A minimalistic set of a single stool sat upon a barely raised stage divulges nothing about the performance that is to come; only that attention will not be lost. Waller-Bridge steps onto the stage as Fleabag, dressed in black jeans and a knitted red jumper to raucous applause and sits down to begin her performance. The show is nothing short of genius; from the moment Waller-Bridge begins her monologue to the humble bows an hour or so later, the star captivates and holds her audience with ease.
Beginning the piece with a scene familiar to fans of the TV show, Fleabag is at a job interview (the voice of the interviewer played through speakers in the theatre) which doesn’t go as expected. An accidental flash to the man interviewing her, who just had indicated there had been some wrong-doings regarding sexual assault at that workplace, doesn’t get Fleabag off on the right foot. Following this scene, a monologue ensues to bring the audience up to speed with the character’s life and those in it. Anecdotes riddled with dark humour and adult content soon emerge from our protagonist, with punch lines clearly indicating how this show was born. The story covers the first episode of the TV show, with some subjects that set the first series being concluded in the performance.
Phoebe Waller-Bridge’s ability to create scenes and characters on an empty stage is profound. Fleabag’s narrative techniques of impersonating and embodying characters but flitting back to herself for a quick-witted comment allows the show to be continually enthralling.
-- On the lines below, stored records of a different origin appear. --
Definition Default_spprint (prevtype : Nodetype) (cur : option Node)
           (indent : option string) : Res string :=
  match cur with
  | None => Ok ""
  | Some n => spprint_node prevtype n indent
  end.

(** spprint.c *)
Definition node2string (node : option Node) := Default_spprint nul node None.
Definition snprint (node : option Node) := Default_spprint nul node (Some "   ").

(** ** The code renderer, [Default_show_node] and [PYTHON_show_node]

    The two functions differ in two string constants only: the power
    operator and the line-break marker.  The hooks reached through the
    [codegen_*] pointers and the collaborators are section variables;
    the recursive [codegen_show_node] call is the function itself. *)

Section CodeRenderer.

Variable show_symbol :
  string -> list string -> list string -> list string -> Context -> Res string.
Variable codegen_begin_func : string -> option string -> Res string.
Variable codegen_end_func : Res string.
Variable is_sum_scalar : bool.
Variable setelements : string -> list string.
Variables pow_op cr_text : string.

(** Body of the scalar sum/product loop over the elements of the set. *)
Fixpoint sum_loop (render : string -> Res string) (op lpar rpar : string)
         (eles : list string) (buf thisop : string) : Res string :=
  match eles with
  | [] => Ok buf
  | ele :: rest =>
      rstr <- render ele ;;
      sum_loop render op lpar rpar rest
               (concat [buf; nl; "      "; thisop; lpar; rstr; rpar]) op
  end.

Fixpoint show_node_rec (prevtype : Nodetype) (cur : Node)
         (setlist sublist : list string) {struct cur} : Res string :=
  match cur with
  | NODE ctype cstr cl cr_ cdomain clhs cdt =>
      let mycontext := mkContext clhs cdt None in
      parens <- show_node_parens prevtype ctype ;;
      let child (x : option Node) (sets subs : list string) : Res string :=
        match x with
        | None => Ok ""
        | Some n => show_node_rec ctype n sets subs
        end in
      match ctype with
      | nam => show_symbol cstr cdomain setlist sublist mycontext
      | lag | led => child cr_ setlist sublist
      | dom => child cl setlist sublist
      | lst => Fatal "Unexpected lst state in show_node"
      | sum | prd =>
          match cl with
          | None => Fatal NULL_DEREF
          | Some ln =>
              let lstr := str ln in
              let augsets := setlist ++ [lstr] in
              let isprd := Nodetype_eqb ctype prd in
              if is_sum_scalar then
                let op := if isprd then "*" else "+" in
                let lpar := if isprd then "(" else "" in
                let rpar := if isprd then ")" else "" in
                buf <- sum_loop
                         (fun ele => child cr_ augsets (sublist ++ [ele]))
                         op lpar rpar (setelements lstr) "(" " " ;;
                Ok (concat [buf; ")"])
              else
                beginfunc <- codegen_begin_func cstr (Some lstr) ;;
                rstr <- child cr_ augsets (sublist ++ ["*"]) ;;
                endfunc <- codegen_end_func ;;
                Ok (concat [beginfunc; rstr; endfunc])
          end
      | _ =>
          pre <- match ctype with
                 | log | exp =>
                     lstr <- codegen_begin_func cstr None ;;
                     endfunc <- codegen_end_func ;;
                     Ok (true, lstr, endfunc, "")
                 | pow =>
                     lstr <- child cl setlist sublist ;;
                     Ok (false, lstr, "", pow_op)
                 | _ =>
                     lstr <- child cl setlist sublist ;;
                     Ok (false, lstr, "", cstr)
                 end ;;
          let '(isfunc, lstr, endfunc, op) := pre in
          rstr <- child cr_ setlist sublist ;;
          let cr := if too_long lstr rstr then cr_text else "" in
          let lpar := if parens && negb isfunc then "(" else "" in
          let rpar := if parens && negb isfunc then ")" else "" in
          wrap_right <- wrap_right_of ctype cr_ ;;
          Ok (if wrap_right
              then concat [lpar; lstr; cr; op; "("; rstr; ")"; rpar; endfunc]
              else concat [lpar; lstr; cr; op; rstr; rpar; endfunc])
      end
  end.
Not only does the play have hilarious adult humour surrounding the “over-sexed” lead, but it is supported by melancholy surrounding the loneliness of Fleabag and the guilt she feels. Switching between the emotions of the show is done swiftly and unapologetically, leaving a strong feeling of empathy for the character.
Smashing the difficult task of holding attention through storytelling for over an hour with no extra props, supporting cast or set, Phoebe Waller-Bridge and director Vicky Jones have created a masterpiece of theatre. With an abundance of comedy, hard hitting sorrow and an unexpected finale unseen in the TV series, Fleabag has some repeat screenings scheduled that are not to be missed.